East Rutherford, N.J. — In his first free-agency period as the Detroit Lions general manager, one of Brad Holmes’ first targets was running back Jamaal Williams. A durable, high-energy leader, Holmes figured the young veteran could be a solid backfield complement to D’Andre Swift, in the same fashion Williams operated with Aaron Jones in Green Bay.
But Williams has been so much more, far exceeding the value of the modest two-year, $6 million agreement he signed with the Lions in 2021.
With Swift proving unreliable because of multiple injury issues, Williams has entrenched himself as Detroit’s lead back. And not only is he on pace for a career-high workload, and his first 1,000-yard season. After Sunday’s 31-18 victory over the New York Giants, where Williams scored three times, he’s now leading the NFL with 12 touchdown runs and is a legitimate threat to break the franchise record set by Barry Sanders in 1991.
“His production speaks for itself,” Lions coach Dan Campbell said. “And everything that you see and know about him is exactly who he is. He’s all heart, he’s emotional and he’s just a steady, productive hard-running, hard-working smart football player.
“There again, if you just listed your most consistent players, most dependable consistent players, he would definitely be at the top of that list.”
Williams has been a bulldozer near the goal line and his teammates trust him to get the job done every time he’s handed the ball close to the end zone. Quarterback Jared Goff called Williams “automatic,” while backfield mate Justin Jackson said he told Williams on the sideline during Sunday’s game he was one of the best goal-line runners he’s ever seen.

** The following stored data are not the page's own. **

(** X15.  The earlier variant (the second source file) and the tool
    endpoint of src/index.ts.  For a POST from the allowed origin, whatever
    its path, the earlier variant does what [handleToolUpload] does, reply,
    calls and store, whenever the manifest that is read during the run is a
    file whose [tools] is there. *)
Theorem variant_agrees {W : Type}
    (remote : http_request -> W -> option response * W)
    (rt : Runtime) (request : Request) (env : Env) (w : world W)
    (Hmethod : req_method request = js "POST")
    (Horigin : default [] (req_origin request) = ALLOWED_ORIGIN env)
    (Hstored : forall formData data,
        req_form request = Some formData ->
        uploadInputSchema formData = inr data ->
        let rq1 := put_request (GITHUB_TOKEN env) (GITHUB_OWNER env) (GITHUB_REPO env)
                     (ACTIVE_WORKSHOP_SLUG env ++ js "/tools/" ++ tool_filename rt data)
                     (js "Add sketch by " ++ nickname data)
                     (TextContent (file_text (toolFile data))) None in
        let rq2 := get_request (GITHUB_TOKEN env) (GITHUB_OWNER env) (GITHUB_REPO env)
                     (manifest_path env) in
        forall cm, get_result (remote rq2 (remote rq1 (store w)).2).1 = Ok cm ->
                   has_tools cm = true) :
  SingleEndpoint.default_fetch remote rt request env w
  = handleToolUpload remote rt request env (corsHeaders_of env) w.
Proof.
  rewrite handleToolUpload_run.
  unfold SingleEndpoint.default_fetch. cbn zeta. rewrite Hmethod, Horigin.
  rewrite (bool_decide_eq_false_2 (js "POST" = js "OPTIONS")) by discriminate.
  rewrite (bool_decide_eq_true_2 (js "POST" = js "POST")) by reflexivity.
  rewrite (bool_decide_eq_true_2 (ALLOWED_ORIGIN env = ALLOWED_ORIGIN env)) by reflexivity.
  cbn [negb].
  unfold tool_upload_cases, try_catch, request_formData.
  unfold bind at 1 2. rewrite log_run.
  destruct (req_form request) as [formData|] eqn:Hform.
  2:{ unfold throw. rewrite internal_error_run, after_after. reflexivity. }
  unfold ret at 1.
  destruct (uploadInputSchema formData) as [issues|data] eqn:Hvalid; [reflexivity|].
  specialize (Hstored formData data eq_refl Hvalid). cbn zeta in Hstored.
  unfold bind at 1. rewrite uploadToGitHub_run. cbn zeta.
  rewrite !store_after.
  change (sanitizeString (nickname data) 20 ++ js "-"
            ++ sanitizeString (str_replace re_js_suffix false []
                                 (file_name (toolFile data))) 30
            ++ js "-" ++ generateRandomString rt 6 ++ js ".js")
    with (tool_filename rt data).
  set (rq1 := put_request _ _ _ _ _ _ _) in *.
  destruct (put_result GitHubApiError _) as [j1|e].
  2:{ rewrite internal_error_run, !after_after. reflexivity. }
  unfold bind at 1.
  change (SingleEndpoint.updateManifest remote (GITHUB_TOKEN env) (GITHUB_OWNER env)
            (GITHUB_REPO env) (ACTIVE_WORKSHOP_SLUG env ++ js "/manifest.json")
            ?x)
    with (SingleEndpoint.updateManifest remote (GITHUB_TOKEN env) (GITHUB_OWNER env)
            (GITHUB_REPO env) (manifest_path env) (tool_entry rt data)).
  rewrite updateManifest_run. cbn zeta.
  rewrite !store_after, !after_after.
  set (rq2 := get_request _ _ _ _) in *.
  destruct (get_result _) as [cm|e].
  2:{ rewrite internal_error_run, !after_after. reflexivity. }
  rewrite (next_manifest_v0_same cm _ (Hstored cm eq_refl)).
  destruct (next_manifest _ cm _) as [[m sha]|e].
  2:{ rewrite internal_error_run, !after_after. reflexivity. }
  rewrite put_manifest_run. cbn zeta. rewrite !store_after, !after_after.
  set (rq3 := put_request _ _ _ _ _ _ _).
  destruct (put_result ManifestUpdateError _) as [j3|e].
  2:{ rewrite internal_error_run, !after_after. reflexivity. }
  reflexivity.
Qed.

“Just the efficiency, he always gets in there,” Jackson said. “You can tell there’s a lot of intention behind it. That’s my dude and I’m really proud of him.”
Williams is uncomfortable hearing the compliments, and like any smart running back, he’s quick to deflect the praise to his blocking.

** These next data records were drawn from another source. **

(** [expandPipelineJobs] *)
Definition expandPipelineJobs (jobs : list JobDefinition) : list ExpandedJob :=
  flat_map expandMatrix jobs.

(** One attempt of [/\$\{\{\s*matrix\.(\w+)\s*\}\}/] at the start of
    [text]: the captured key and the text after the match.  Each greedy
    class is followed by a character outside it, so the longest run is the
    only one that can succeed. *)
Definition match_placeholder (text : string) : option (string * string) :=
  match strip_prefix "${{" text with
  | None => None
  | Some t1 =>
      match strip_prefix "matrix." (snd (span is_space t1)) with
      | None => None
      | Some t2 =>
          let (key, t3) := span is_word t2 in
          if is_empty key then None
          else
            match strip_prefix "}}" (snd (span is_space t3)) with
            | None => None
            | Some rest => Some (key, rest)
            end
      end
  end.

(** The replacement callback of [interpolateMatrix]. *)
Definition replacement (matrix : Obj value) (key : string) : string :=
  match get matrix key with
  | VUndef => ""
  | v => to_string v
  end.

(** [text.replace(regex, callback)] with the global flag: matches are
    sought left to right, each search resuming after the previous match.
    Every turn consumes a character; [fuel] bounds the turns. *)
Fixpoint replace_fuel (fuel : nat) (text : string) (matrix : Obj value)
  : string :=
  match fuel with
  | O => text
  | S fuel' =>
      match match_placeholder text with
      | Some (key, rest) =>
          (replacement matrix key ++ replace_fuel fuel' rest matrix)%string
      | None =>
          match text with
          | EmptyString => EmptyString
          | String c text' => String c (replace_fuel fuel' text' matrix)
          end
      end
  end.

(** [interpolateMatrix] *)
Definition interpolateMatrix (text : string) (matrix : Obj value) : string :=
  replace_fuel (S (String.length text)) text matrix.

(** The [matrix] helper of the configuration package. *)
Definition matrix (key : string) : string :=
  ("${{ matrix." ++ key ++ " }}")%string.

(** ** The planner's contract, in the specification's words *)

(** The Cartesian product of the dimensions in declaration order, the
    first dimension outermost. *)
Fixpoint spec_product (dims : Obj (list value)) : list (Obj value) :=
  match dims with
  | [] => [ [] ]
  | (k, vs) :: rest =>
      flat_map (fun v => map (fun c => (k, v) :: c) (spec_product rest)) vs
  end.

(** A combination agrees with a pattern on every pair the pattern lists. *)
Definition spec_agrees (combo pattern : Obj value) : bool :=
  forallb (fun kv => strict_eq (get combo (fst kv)) (snd kv)) pattern.

(** A dimension's first listed value ([undefined] if it lists none). *)
Definition spec_first (vs : list value) : value := hd VUndef vs.

(** The combination synthesised for an inclusion: every dimension in
    declaration order, with the inclusion's value where it gives one and
    the dimension's first value otherwise, then the inclusion's other
    keys. *)
Definition spec_synthesise (dims : Obj (list value)) (inclusion : Obj value)
  : Obj value :=
  map (fun d => (fst d, match get inclusion (fst d) with
                        | VUndef => spec_first (snd d)
                        | v => v
                        end)) dims
  ++ filter (fun kv => negb (has dims (fst kv))) inclusion.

“I really don’t know what to say,” Williams said. “I just say thank you and keep it pushing. It never gets to my head because I know I still have a lot more to prove. So I’m just trying to do my best. I’m grateful for these because it’s not just me. This goes for the linemen too. My touchdowns are their touchdowns. Everybody who blocks for me does everything. It’s just a team thing.”
When informed he’s leading the league in touchdowns, after peaking at four his previous five seasons, Williams can’t help but crack a wide smile and break into a little dance. If you’re around Williams with any regularity, he always seems to be dancing, except when the ball is in his hands and the goal line is within sight.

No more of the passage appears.